We met with a few IBM developers who were knowledgable with web accessibility standards to discover impactful accessibility issues to address in our product.
From here we were able to address the follow issues in our product:
- Color contrast
- Image of text
- Reliance on color to convey meaning
- Referring to page content by position
- Missing alt text
- Inconsistent / illogical heading levels
- Bad link text
- Static error feedback
- Weak / nonexistent focus indicator
- Mouse operable components not reachable through keyboard
- Illogical tab order
- Modal (no keyboard trap)
Many of the design decisions we made were based on usability testing and our collective brainstorming of workflows.
We originally were planning to use the light mode designs from IBM's Carbon design system. However, our stakeholders and usability testers noted that they needed there to be a clear separation between the Altoro Mutual site and the sidebar.
The question on whether or not to use Carbon on the Altoro Mutual site was also a consideration. We chose not to so there wouldn't be any confusion as to why an IBM product was inaccessible.
Our original idea of an actual overlay didn't make sense because:
- Toggles often provide instant responses
- We wanted to provide users with
more context
- The ability to close the overlay wouldn't allow users to learn from the site
We did not go through with this design and instead incoporated checkboxes and context into the sidebar so we could resolve the issues listed above.
With our original idea, when users were interacting with the screen reader view they weren't able to see the Altoro Mutual screen. After speaking with the accessibility team we learned that forcing users to simulate assistive technology is problematic. We instead moved forward with allowing users to toggle a switch if they would like to view the screen while interacting with it.
The final wireframes for our project can be found here.
** Please note: These wireframes represent the visual layout of the final product and does not include every intended interaction. IBM developers have information on the interactions and are currently developing it to support the IBM Accessibility team! **
Provides a direct demo of IBM Accessibility Checker on the updated site
Allows users to choose to experience assistive technology, avoiding problematic involvement
Provides context to various views and accessibility violations
Complete a timed task using keyboard navigation to understand other experiences
Provides context in to accessible
components and interactions
This was something that my team realized after the IBM iX Empathy Lab. We were able to understand how people using assistive technology could (or sometimes couldn't!) navigate the web.
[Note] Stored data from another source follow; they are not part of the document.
(** [l[i]] on a Python list, for an index that is not negative. *)
Definition list_getitem {W A} (l : list A) (i : nat) : M W Exception A :=
  match l !! i with
  | Some a => mret a
  | None => raise (mkException "IndexError" "list index out of range")
  end.

(** Issue the request [c]: record it, let the provider answer. *)
Definition external {W A} (c : ext_call) (api : W → (Exception + A) * W)
  : M W Exception A :=
  λ w,
    let '(r, p) := api (providers w) in
    (match r with inl e => Raised e | inr a => Returned a end,
     mkWorld p (documents w) (requests w ++ [c])).

Section Handlers.
Context {W : Type} `{Env : Environment W}.

(** ** Provider clients *)

(** [twilio_client.calls.create(to=..., from_=..., twiml=...)] *)
Definition twilio_client_calls_create (to : string) (from_ : option string)
    (twiml : string) : M W Exception CallInstance :=
  external (TwilioCallsCreate to from_ twiml) (twilio_api to from_ twiml).

(** [openai.ChatCompletion.create(model=..., messages=...)] *)
Definition openai_ChatCompletion_create (model : string)
    (messages : list dict) : M W Exception ChatCompletion :=
  external (OpenAIChatCompletionCreate model messages)
           (openai_api model messages).

(** [db.collection(name).add(document_data)]: when the store accepts the
    document it holds it under the identifier it generated, and the client
    returns the update time and a reference carrying that identifier.  A
    raise is read as a refusal: the store then holds what it held.  An
    insert that the store applied while its answer was lost on the way is
    not represented. *)
Definition db_collection_add (name : string) (document_data : dict)
  : M W Exception (Z * DocumentReference) :=
  λ w,
    match external (FirestoreAdd name document_data)
                   (firestore_api name document_data) w with
    | (Returned (update_time, new_id), w') =>
        (Returned (update_time, mkDocumentReference name new_id),
         mkWorld (providers w')
                 (documents w' ++ [mkStoredDocument name new_id document_data])
                 (requests w'))
    | (Raised e, w') => (Raised e, w')
    end.

(** ** Endpoints *)

(** [GET /] *)
Definition root : M W exn dict :=
  mret {[ "message" := "Speakeasy running" ]}.
(** * Social burden tool: a shallow embedding and its verified properties

    The development follows the two Python modules of the package:
    [load_layers.py] (class [ServiceLevels]) and [social_burden.py]
    (class [SocialBurdenCalculator]).

    Numbers.  numpy [float64] scalars are modelled by [float64] below: the
    IEEE special values NaN, +Inf and -Inf are kept, with the IEEE rules for
    arithmetic on them, and a finite value is a real number.  Rounding,
    overflow, underflow and the sign of zero are abstracted: finite
    arithmetic is exact and every zero is +0.

    Exceptions.  Python exceptions are values of [exn]; a computation that
    can raise returns a [result].  Methods of an object with mutable
    attributes are state transformers that keep the attribute store of the
    object on both outcomes, since an assignment made before a [raise]
    stays visible afterwards. *)

From Stdlib Require Import Reals Lra Lia.
From stdpp Require Import gmap strings list.
Lemma left_align_u16 id : left_align (u16 id) = 32 * (id mod 2 ^ 11).
Proof.
  unfold left_align, u16. rewrite Z.shiftl_mul_pow2 by lia.
  change (2 ^ 5) with 32. change (2 ^ 16) with (2048 * 32).
  change (2 ^ 11) with 2048.
  rewrite Zmult_mod_distr_r.
  rewrite Z.mod_mod_divide; [lia|]. exists 32. lia.
Qed.

Lemma ConfigureFilters_banks first c u :
  let ids := u16 (0x600 + nodeId c) :: (u16 <$> listened_ids c u) in
  let bs := ConfigureFilters first c u in
  (exists pad : nat,
     (pad < IDS_PER_BANK)%nat
     /\ (length bs * IDS_PER_BANK = length ids + pad)%nat
     /\ concat (bank_ids <$> bs) = left_align <$> (ids ++ replicate pad 0))
  /\ bank_nr <$> bs = seqZ first (Z.of_nat (length bs))
  /\ Forall bank_ok bs
  /\ bs <> []
  /\ forall id, left_align (u16 id) = 32 * (id mod 2 ^ 11).
Proof.
  intros ids bs.
  set (s0 := mkFilterState 1 first
               (<[ 0%nat := u16 (0x600 + nodeId c) ]> (replicate IDS_PER_BANK 0)) []).
  assert (filter_inv first [u16 (0x600 + nodeId c)] s0) as Hinv0.
  { unfold filter_inv, s0. cbn [idIndex filterId idList banks].
    repeat split; try done.
    - unfold IDS_PER_BANK; lia.
    - simpl. repeat constructor.
    - simpl. (unfold IDS_PER_BANK in *; lia). }
  pose proof (foldl_add_filter_id_inv first (listened_ids c u) _ _ Hinv0) as Hinv.
  change ([u16 (0x600 + nodeId c)] ++ (u16 <$> listened_ids c u)) with ids in Hinv.
  assert (bs = banks (let s1 := foldl add_filter_id s0 (listened_ids c u) in
                      if (0 <? idIndex s1)%nat then SetFilterBank s1 else s1))
    as Hbs by done.
  cbv zeta in Hbs.
  set (s1 := foldl add_filter_id s0 (listened_ids c u)) in *.
  destruct Hinv as (Hlen & Hidx & Hzero & Hfid & Hnr & Hok & Hcount & Hids).
  assert (length ids = S (length (listened_ids c u))) as Hn
    by (subst ids; simpl; by rewrite length_fmap).
  destruct (Nat.ltb_spec 0 (idIndex s1)) as [Hpos|Hz].
  - destruct (SetFilterBank_inv first ids s1)
      as ((_ & _ & _ & _ & Hnr' & Hok' & Hcount' & Hids') & Hi0 & Hlb);
      try done; [(unfold IDS_PER_BANK in *; lia)|].
    rewrite <- Hbs in Hnr', Hok', Hcount', Hids', Hlb.
    rewrite Hi0, take_0, app_nil_r in Hids'. rewrite Hi0 in Hcount'.
    rewrite length_app, length_replicate in Hcount'.
    split; [|split; [done|split; [done|split]]].
    + exists (IDS_PER_BANK - idIndex s1)%nat.
      split; [(unfold IDS_PER_BANK in *; lia)|]. split; [(unfold IDS_PER_BANK in *; lia)|done].
    + intros Hnil. by rewrite Hnil in Hlb.
    + apply left_align_u16.
  - assert (idIndex s1 = 0%nat) as Hi0 by (unfold IDS_PER_BANK in *; lia).
    rewrite <- Hbs in Hnr, Hok, Hcount, Hids.
    rewrite Hi0, take_0, app_nil_r in Hids. rewrite Hi0 in Hcount.
    split; [|split; [done|split; [done|split]]].
    + exists 0%nat. split; [unfold IDS_PER_BANK; (unfold IDS_PER_BANK in *; lia)|].
      split; [(unfold IDS_PER_BANK in *; lia)|]. by rewrite app_nil_r.
    + intros Hnil. rewrite Hnil in Hcount. simpl in Hcount. (unfold IDS_PER_BANK in *; lia).
    + apply left_align_u16.
Qed.
(** * Qubit routing environments (routing/env.py): shallow embedding

    The routing state machine of [routing/env.py] is embedded as executable
    Rocq functions.  Python attributes become record fields, methods that
    mutate [self] become computations in a state-and-exception monad (an
    exception keeps the mutations made before it was raised, as in Python),
    read-only methods become functions into [outcome].

    Conventions of the embedding:
    - physical nodes, logical qubits and action indices are natural numbers
      (rustworkx node indices, qubit indices and gymnasium [Discrete] actions
      are non-negative);
    - a [Qubit] object is identified with its index in the circuit, so the
      helpers [qubits_to_indices] and [indices_to_qubits] of the [utils] module
      are the identity on index tuples;
    - rewards are Python floats; they are idealised as rationals [Q], which
      keeps the constants and the shape of every formula exact;
    - a [DAGOpNode] is hashed and compared through its node id;
    - qiskit's [DAGCircuit] is a list of operation nodes in circuit order, an
      operation depending on the previous operation on each of its wires. *)

From Stdlib Require Import QArith String.
From stdpp Require Import base option list sorting gmap.

Open Scope nat_scope.

(** ** Exceptions and the two monads *)

Inductive exn :=
  | IndexError
  | KeyError
  | TypeError
  | ValueError (msg : string).

Inductive outcome (A : Type) :=
  | Ok (a : A)
  | Raise (e : exn).
Arguments Ok {A} a.
Arguments Raise {A} e.

Definition obind {A B} (o : outcome A) (f : A -> outcome B) : outcome B :=
  match o with
  | Ok a => f a
  | Raise e => Raise e
  end.

Definition omap_outcome {A B} (f : A -> B) (o : outcome A) : outcome B :=
  obind o (fun a => Ok (f a)).

Notation "'try' x <- m ; k" := (obind m (fun x => k))
  (at level 10, x name, m at level 100, k at level 200).

(** Methods that mutate [self]: the state after an exception is the state at
    the point where it was raised. *)
Definition M (S A : Type) : Type := S -> outcome A * S.

Definition ret {S A} (a : A) : M S A := fun s => (Ok a, s).

Definition bind {S A B} (m : M S A) (f : A -> M S B) : M S B := fun s =>
  match m s with
  | (Ok a, s') => f a s'
  | (Raise e, s') => (Raise e, s')
  end.

Notation "'do' x <- m ; k" := (bind m (fun x => k))
  (at level 10, x name, m at level 100, k at level 200).
Notation "m ;; k" := (bind m (fun _ => k))
  (at level 100, k at level 200, right associativity).

Definition gets {S A} (f : S -> A) : M S A := fun s => (Ok (f s), s).
Definition modify {S} (f : S -> S) : M S unit := fun s => (Ok tt, f s).
Definition raise {S A} (e : exn) : M S A := fun s => (Raise e, s).
(** A read-only method called on the current state. *)
Definition call {S A} (f : S -> outcome A) : M S A := fun s => (f s, s).

Fixpoint for_each {S A} (l : list A) (body : A -> M S unit) : M S unit :=
  match l with
  | [] => ret tt
  | x :: rest => body x ;; for_each rest body
  end.

Fixpoint map_outcome {A B} (f : A -> outcome B) (l : list A) : outcome (list B) :=
  match l with
  | [] => Ok []
  | x :: rest => try y <- f x; try ys <- map_outcome f rest; Ok (y :: ys)
  end.

(** ** Arrays and ordered sets *)

(** [a[i]] on a list or a NumPy array. *)
Definition getitem {A} (l : list A) (i : nat) : outcome A :=
  match l !! i with
  | Some x => Ok x
  | None => Raise IndexError
  end.

(** [a[i] = x] on a NumPy array (in place). *)
Definition setitem {A} (l : list A) (i : nat) (x : A) : outcome (list A) :=
  if decide (i < length l) then Ok (<[i:=x]> l) else Raise IndexError.

(** [OrderedSet.add]: insertion order, no duplicates. *)
Definition ordered_add {A} `{EqDecision A} (x : A) (l : list A) : list A :=
  if decide (x ∈ l) then l else l ++ [x].

(** ** Gates, operation nodes, the circuit DAG *)

Inductive Gate :=
  | CXGate
  | SwapGate
  | BridgeGate
  | OtherGate (name : string).

Global Instance Gate_eq_dec : EqDecision Gate.
Proof. solve_decision. Defined.

Record DAGOpNode := {
  node_id : nat;
  op : Gate;
  qargs : list nat }.

Global Instance DAGOpNode_eq_dec : EqDecision DAGOpNode.
Proof. solve_decision. Defined.

Abbreviation DAGCircuit := (list DAGOpNode) (only parsing).

(** [isinstance(op_node.op, CXGate)] *)
Definition is_CXGate (g : Gate) : bool :=
  match g with
  | CXGate => true
  | _ => false
  end.
(** [l.join(sep)]. *)
Fixpoint join (sep : string) (l : list string) : string :=
  match l with
  | [] => EmptyString
  | piece :: rest =>
      match rest with
      | [] => piece
      | _ :: _ => piece +:+ sep +:+ join sep rest
      end
  end.

(** [l.slice(start, end)]: negative indices count from the end, and both
    are clamped to the array. *)
Definition slice {A} (l : list A) (start end_ : Z) : list A :=
  let len := Z.of_nat (length l) in
  let from := if (start <? 0)%Z then Z.max (len + start) 0 else Z.min start len in
  let to := if (end_ <? 0)%Z then Z.max (len + end_) 0 else Z.min end_ len in
  take (Z.to_nat (to - from)) (drop (Z.to_nat from) l).

(** [s.includes(needle)]. *)
Fixpoint includes (needle s : string) : bool :=
  String.prefix needle s
  || match s with
     | EmptyString => false
     | String _ s' => includes needle s'
     end.

(** Whether a character occurs in a string. *)
Fixpoint occurs (c : ascii) (s : string) : bool :=
  match s with
  | EmptyString => false
  | String c' s' => Ascii.eqb c' c || occurs c s'
  end.

End Js.

(** ** The results dashboard ([ResultsDashboard.tsx]) *)

(** The dashboard is rendered when [processedReceipts.length > 0] (App,
    line 172). *)
Definition dashboard_shown (processedReceipts : list ProcessedReceipt) : bool :=
  (0 <? length processedReceipts)%nat.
Many of the developers we spoke with said that accessibility was usually only considered at the very end of a project. This made accessibility seem like a chore which could be prevented by implementing it sooner.
If I had more time with this project I would like to have an actual prototype built out so we could test out the screenreader and keyboard navigation views without providing an explanation of them to testers.
Providing space for other experiences that people may have with assistive technology would be a big goal. This would be something like providing additional views representing people with cognitive disabilities.